BetBoom Team faces The MongolZ in IEM Cologne Major 2026 as betting sponsors dominate esports
The Stage 3 matchup pits a European squad against the first Asian team to ever claim a global number one ranking, while crypto sponsorships remain notably absent from the biggest Counter-Strike tournament of the year.
Two of Counter-Strike 2’s most interesting stories are about to collide. BetBoom Team and The MongolZ meet in Stage 3 of the IEM Cologne Major 2026, a best-of-3 series that carries weight far beyond the server.
On one side, a well-funded European roster riding momentum from a 1-0 win over Team Liquid. On the other, a Mongolian squad that made history by becoming the first Asian team to reach the number one spot in the HLTV world rankings.
The matchup and what’s at stake
BetBoom Team fields a roster built around experienced talent. Boombl4, FL4MUS, Magnojez, zorte, and d1Ledez make up the core lineup, with S1ren appearing in some configurations. They arrived at Stage 3 with confidence after dispatching Team Liquid on Dust2, posting a 13-9 scoreline on June 2, 2026.
The MongolZ present a very different challenge. Their roster of 910, bLitz, cobrazera, Mzinho, and Techno4K has spent the last year proving that Mongolian Counter-Strike isn’t a novelty. Reaching the top of the HLTV rankings, a feat no Asian team had previously accomplished, put the entire region on the competitive map.
Stage 3 of the IEM Cologne Major uses a best-of-3 format, meaning map depth becomes critical.
The sponsorship story crypto can’t ignore
Look at the names on these jerseys. BetBoom Team literally carries its betting sponsor in its team name. The MongolZ count 1xBet among their backers. Two major teams at the biggest Major of the year, both bankrolled by traditional gambling operators.
For an industry that spent 2021 and 2022 plastering crypto exchange logos across every available surface in esports, the absence is conspicuous. FTX had naming rights to entire arenas before its implosion. Crypto.com was everywhere. Now, at the sport’s flagship event, the money flowing into team operations comes from old-school bookmakers, not blockchain companies.
After the FTX collapse and the regulatory scrutiny that followed several high-profile crypto partnerships, teams and tournament organizers became considerably more cautious about digital asset affiliations. Traditional betting companies, which operate under established regulatory frameworks in most jurisdictions, became the safer bet.
What this means for investors watching esports and crypto
Tournament organizers like ESL, which runs the IEM series, operate across multiple jurisdictions with varying attitudes toward cryptocurrency.
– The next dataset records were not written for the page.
(** C21. After any history of writes, expiries, evictions, invalidations,
    clears and restarts, whose keys have block files of their own, a restart
    brings back an index that is part of the one the tier had, and exactly
    that one when no entry went around the replacement policy; it loses no
    block file. *)
Theorem disk_recovery_exact `{DefaultHasher} (iterate : gmap CacheKey Z -> list (CacheKey * Z)) (ops : list disk_op) :
  (forall m, iterate m ≡ₚ map_to_list m) ->
  (forall k k', k ∈ disk_keys ops -> k' ∈ disk_keys ops -> disk_path k = disk_path k' -> k = k') ->
  Forall storable (disk_keys ops) -> Forall disk_len_ok ops ->
  let t := run_disk iterate ops new_tier in
  exists report t', recover_disk_index (restart t) = (Ok report, t') /\
    disk_index t' ⊆ disk_index t /\
    (forallb (fun op => negb (is_bypass op)) ops = true -> disk_index t' = disk_index t) /\
    lists_index (disk_order t') (disk_index t') /\ block_files t' = block_files t.
Proof.
  intros Hit Hp Hst Hl t. rewrite Forall_forall in Hst.
  destruct (run_disk_kept iterate (fun k => k ∈ disk_keys ops) ops new_tier [] true Hit Hp Hst ltac:(by apply Forall_forall) Hl (no_files_kept _ 0)) as (mops & Hk).
  destruct (restart_kept _ _ _ _ Hk) as (r & t' & E & K' & Hsub & Heq & Hf). exists r, t'. split_and!; [done|done|exact Heq|apply K'|done].
Qed.

Definition disk_demo (shard : Z) (name : string) : CacheKey := mkKey shard name "string" "value".
Definition disk_demo_ops : list disk_op :=
  replicate 70 (DInstall (disk_demo 1 "a") 30) ++
  [DClear; DInstall (disk_demo 1 "a") 10; DInstall (disk_demo 1 "b") 40; DInstall (disk_demo 2 "c") 50; DInstall (disk_demo 1 "b") 20; DEvict [disk_demo 1 "a"]; DRestart;
   DInstall (disk_demo 3 "d") 60; DInvalidateShard 2; DInvalidate [disk_demo 3 "d"; disk_demo 9 "z"]; DInstall (disk_demo 3 "d") 61].

#[local] Existing Instance byte_hasher.

Lemma disk_recovery_exact_witness : exists report t',
  recover_disk_index (restart (run_disk map_to_list disk_demo_ops new_tier)) = (Ok report, t') /\
  disk_index t' = {[disk_demo 1 "b" := 20; disk_demo 3 "d" := 61]}.
Proof.
  destruct (disk_recovery_exact map_to_list disk_demo_ops) as (report & t' & E & _ & Heq & _).
  - done.
  - assert (NoDup (disk_path <$> [disk_demo 1 "a"; disk_demo 1 "b"; disk_demo 2 "c"; disk_demo 3 "d"; disk_demo 9 "z"])) as Hnd
      by (eapply bool_decide_unpack; vm_compute; exact I).
    assert (forall k, k ∈ disk_keys disk_demo_ops -> k ∈ [disk_demo 1 "a"; disk_demo 1 "b"; disk_demo 2 "c"; disk_demo 3 "d"; disk_demo 9 "z"]) as Hsub.
    { apply Forall_forall. eapply bool_decide_unpack. vm_compute. exact I. }
    intros k k' [i Hi]%Hsub%list_elem_of_lookup [i' Hi']%Hsub%list_elem_of_lookup Ep.
    assert (i = i') as <-; [|congruence]. eapply NoDup_lookup; [exact Hnd| |]; rewrite list_lookup_fmap; [by rewrite Hi|by rewrite Hi', Ep].
  - apply Forall_forall. intros k Hk. assert (forall k, k ∈ disk_keys disk_demo_ops -> is_utf8 (key_bytes (record_key k)) = true /\ namespace k = "string"%string /\ selector k = "value"%string /\ 0 <= shard_id k < 10) as Hall.
    { apply Forall_forall. eapply bool_decide_unpack. vm_compute. exact I. }
    destruct (Hall k Hk) as (H1 & H2 & H3 & H4). split; [split; unfold str_ok; rewrite ?H2, ?H3; [unfold is_u64; lia|done..]|by rewrite H3].
  - repeat (constructor; [done|]). constructor.
  - exists report, t'. split; [exact E|]. rewrite Heq by (vm_compute; reflexivity). eapply bool_decide_unpack. vm_compute. exact I.
Defined.

(** The sixty-fifth line makes the manifest long; the entry that appended it
    is not in the index yet, so it is not in the new manifest either. *)
Example bypassed_entry_lost :
  let t := run_disk map_to_list (replicate 64 (DInstall (disk_demo 1 "a") 30) ++ [DBypass (disk_demo 1 "b") 40]) new_tier in
  let t' := (recover_disk_index (restart t)).2 in
  disk_index t !! disk_demo 1 "b" = Some 40 /\ disk_index t' !! disk_demo 1 "b" = None /\
  block_files t' !! disk_path (disk_demo 1 "b") = Some 40.
Proof. vm_compute. done. Qed.

(** A second line of the same key counts no bytes, and a delete takes away
    the length of the last: the count comes back too high, or too low. *)
Example recovered_bytes_drift :
  let bytes ops := let t := (recover_disk_index (restart (run_disk map_to_list ops new_tier))).2 in (ssd_bytes t, map_sum id (disk_index t)) in
  bytes [DInstall (disk_demo 1 "a") 1000; DInstall (disk_demo 1 "a") 10] = (1000, 10) /\
  bytes [DInstall (disk_demo 1 "b") 500; DInstall (disk_demo 1 "a") 10; DInstall (disk_demo 1 "a") 1000; DExpire (disk_demo 1 "a"); DInstall (disk_demo 1 "a") 10]
    = (10, 510).
Proof. vm_compute. done. Qed.

(** A line that a crash cut is the beginning of the next one. *)
Example torn_line_swallows_next :
  let t := run_disk map_to_list [DInstall (disk_demo 1 "a") 30] new_tier in
  let cut := set_manifest 1 (Some (default [] (manifest_file t) ++ take 12 (manifest_line_for_key (disk_demo 1 "b") 40))) t in
  let t' := run_disk map_to_list [DRestart; DInstall (disk_demo 1 "c") 50; DRestart] cut in
  disk_index t' = {[disk_demo 1 "a" := 30]}.
Proof. eapply bool_decide_unpack. vm_compute. exact I. Qed.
Sticking with regulated betting partners simplifies compliance.
The MongolZ’s rise highlights something investors should note about geographic expansion in esports. A Mongolian team competing at the highest level, backed by international sponsorship money, demonstrates that competitive gaming’s growth isn’t confined to North America and Europe.
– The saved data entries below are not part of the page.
(** C4. For one, two and three images the document that [generatePDF]
    saves has exactly 1, 1 and 2 pages; and it does save a document
    whenever every image loads and the writer accepts the image, page and
    save calls. *)
Theorem generatePDF_page_count (env : Env) (data : PDFData) :
  (1 <= List.length (images data) <= 3)%nat ->
  (forall doc, document (writer_log env data) = Some doc ->
     pageCount doc = expected_pages (List.length (images data))) /\
  ((forall image, In image (images data) -> loader env (url image) <> None) ->
   (forall c, is_caption c = false -> accepts env c = true) ->
   outcome env data = Returned tt /\
   exists doc, document (writer_log env data) = Some doc).
Proof.
  intros Hlen.
  destruct (images data) as [| a [| b [| c [| e rest]]]] eqn:Himg;
    cbn [List.length] in Hlen; try lia; clear Hlen.
  - split.
    + intros doc. execute; rewrite Himg; execute;
        cbn [document option_map]; intros Hdoc;
        try discriminate Hdoc; injection Hdoc as <-; reflexivity.
    + intros Hload Hacc.
      pose proof (Hload a (or_introl eq_refl)) as La.
      execute; rewrite Himg; execute;
        cbn [document option_map]; try congruence;
        try (split; [reflexivity | eexists; reflexivity]);
        match goal with
        | E : accepts env ?c = false |- _ =>
            rewrite (Hacc c eq_refl) in E; discriminate E
        end.
  - split.
    + intros doc. execute; rewrite Himg; execute;
        cbn [document option_map]; intros Hdoc;
        try discriminate Hdoc; injection Hdoc as <-; reflexivity.
    + intros Hload Hacc.
      pose proof (Hload a (or_introl eq_refl)) as La.
      pose proof (Hload b (or_intror (or_introl eq_refl))) as Lb.
      execute; rewrite Himg; execute;
        cbn [document option_map]; try congruence;
        try (split; [reflexivity | eexists; reflexivity]);
        match goal with
        | E : accepts env ?c = false |- _ =>
            rewrite (Hacc c eq_refl) in E; discriminate E
        end.
  - split.
    + intros doc. execute; rewrite Himg; execute;
        cbn [document option_map]; intros Hdoc;
        try discriminate Hdoc; injection Hdoc as <-; reflexivity.
    + intros Hload Hacc.
      pose proof (Hload a (or_introl eq_refl)) as La.
      pose proof (Hload b (or_intror (or_introl eq_refl))) as Lb.
      pose proof (Hload c (or_intror (or_intror (or_introl eq_refl)))) as Lc.
      execute; rewrite Himg; execute;
        cbn [document option_map]; try congruence;
        try (split; [reflexivity | eexists; reflexivity]);
        match goal with
        | E : accepts env ?c = false |- _ =>
            rewrite (Hacc c eq_refl) in E; discriminate E
        end.
Qed.

Lemma generatePDF_page_count_witness :
  outcome (double 100 100 true false) (receipts 3) = Returned tt /\
  exists doc,
    document (writer_log (double 100 100 true false) (receipts 3)) = Some doc /\
    pageCount doc = 2%nat.
Proof.
  assert (L : (1 <= List.length (images (receipts 3)) <= 3)%nat)
    by (vm_compute; lia).
  destruct (generatePDF_page_count (double 100 100 true false) (receipts 3) L)
    as [Hcount Hsaves].
  destruct Hsaves as [Hout [doc Hdoc]].
  - intros image _. discriminate.
  - intros [| [|] | |]; cbn; intros E; try reflexivity; discriminate E.
  - split; [exact Hout |].
    exists doc. split; [exact Hdoc | exact (Hcount doc Hdoc)].
Defined.

(** The direct text of the caption is a step of the generation, yet a
    writer that refuses it does not stop the document from being saved. *)
Lemma any_throw_aborts_refuted :
  ~ any_throw_aborts (double 100 100 false false) (receipts 1).
Proof.
  intros H.
  destruct (H (text "2024001 Kim" (pageWidth / 2) (margin + 15) 28)) as [Hout _].
  - left. reflexivity.
  - reflexivity.
  - vm_compute in Hout. discriminate Hout.
Qed.

(** C5 (amended). An image that fails to load, and any step other than a
    caption placement that the writer refuses (a photograph, the page
    break, [save]), ends the generation with the one generation error and
    its localized message, and no document has been saved; a refused
    direct text is recovered by the fallback: when nothing else fails the
    generation returns and the document is saved. *)
Theorem generatePDF_failure_is_generation_error (env : Env) (data : PDFData) :
  (forall e, outcome env data = Threw e ->
     e = Error "PDF 생성 중 오류가 발생했습니다." /\
     document (writer_log env data) = None) /\
  (forall e,
     fst (bind (layout env data) (fun _ => call env (save (fileName data))) initial)
       = Threw e ->
     outcome env data = Threw generation_error) /\
  ((1 <= List.length (images data) <= 3)%nat ->
   (exists image, In image (images data) /\ loader env (url image) = None) ->
   outcome env data = Threw generation_error) /\
  ((1 <= List.length (images data) <= 3)%nat ->
   (forall c, is_photo c = true -> accepts env c = false) ->
   outcome env data = Threw generation_error) /\
  (List.length (images data) = 3%nat -> accepts env addPage = false ->
   outcome env data = Threw generation_error) /\
  (accepts env (save (fileName data)) = false ->
   outcome env data = Threw generation_error) /\
  (forall c, In c (writer_steps env data) -> is_caption c = false ->
     accepts env c = false ->
     outcome env data = Threw generation_error) /\
  ((forall image, In image (images data) -> loader env (url image) <> None) ->
   (forall c, is_text c = false -> accepts env c = true) ->
   outcome env data = Returned tt /\
   exists doc, document (writer_log env data) = Some doc).
Proof.
  repeat apply conj.
  - intros e.
    destruct (images data) as [| a [| b [| c [| e' rest]]]] eqn:Himg;
      execute; rewrite Himg; execute; cbn [document option_map];
      intros Hout; try discriminate Hout;
      injection Hout as <-; split; reflexivity.
  - intros e. unfold outcome, run, generatePDF, try_catch, throw.
    destruct (bind _ _ initial) as [[u | e'] s]; cbn [fst];
      intros Hbody; [discriminate Hbody | reflexivity].
  - intros Hlen (image & Hin & Hnone).
    destruct (images data) as [| a [| b [| c [| e' rest]]]] eqn:Himg;
      cbn [List.length] in Hlen; try lia; clear Hlen;
      cbn [In] in Hin;
      execute; rewrite Himg; execute; try reflexivity;
      repeat (destruct Hin as [<- | Hin]; try congruence); contradiction.
  - intros Hlen Hphoto.
    destruct (images data) as [| a [| b [| c [| e' rest]]]] eqn:Himg;
      cbn [List.length] in Hlen; try lia; clear Hlen;
      execute; rewrite Himg; execute; try reflexivity;
      match goal with
      | E : accepts env (addImage (Element ?i) ?f ?x ?y ?w ?h) = true |- _ =>
          rewrite (Hphoto (addImage (Element i) f x y w h) eq_refl) in E;
          discriminate E
      end.
  - intros Hlen Hpage.
    destruct (images data) as [| a [| b [| c [| e' rest]]]] eqn:Himg;
      cbn [List.length] in Hlen; try lia; clear Hlen;
      execute; rewrite Himg; execute; try reflexivity; congruence.
  - intros Hsave.
    destruct (images data) as [| a [| b [| c [| e' rest]]]] eqn:Himg;
      execute; rewrite Himg; execute; try reflexivity; congruence.
  - intros c.
    destruct (images data) as [| a [| b [| d [| e' rest]]]] eqn:Himg;
      unfold writer_steps; execute_under; rewrite Himg; execute_under;
      cbn [In]; intros Hin Hcap Hacc; try reflexivity;
      repeat (destruct Hin as [<- | Hin];
              try (cbv beta iota delta [onload is_caption] in Hcap;
                   discriminate Hcap);
              try congruence);
      contradiction.
  - intros Hload Hacc.
    destruct (images data) as [| a [| b [| d [| e' rest]]]] eqn:Himg;
      try pose proof (Hload a (or_introl eq_refl)) as La;
      try pose proof (Hload b (or_intror (or_introl eq_refl))) as Lb;
      try pose proof (Hload d (or_intror (or_intror (or_introl eq_refl)))) as Ld;
      execute; rewrite Himg; execute;
      cbn [document option_map]; try congruence;
      try (split; [reflexivity | eexists; reflexivity]);
      match goal with
      | E : accepts env ?c = false |- _ =>
          rewrite (Hacc c eq_refl) in E; discriminate E
      end.
Qed.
Meanwhile, both BetBoom Team and The MongolZ will be focused on something considerably more immediate than sponsorship dynamics: winning a best-of-3 at one of the most high-pressure events in Counter-Strike history. BetBoom’s tactical discipline against Liquid and The MongolZ’s unprecedented rise to global number one status suggest this series will be competitive, strategic, and closely fought.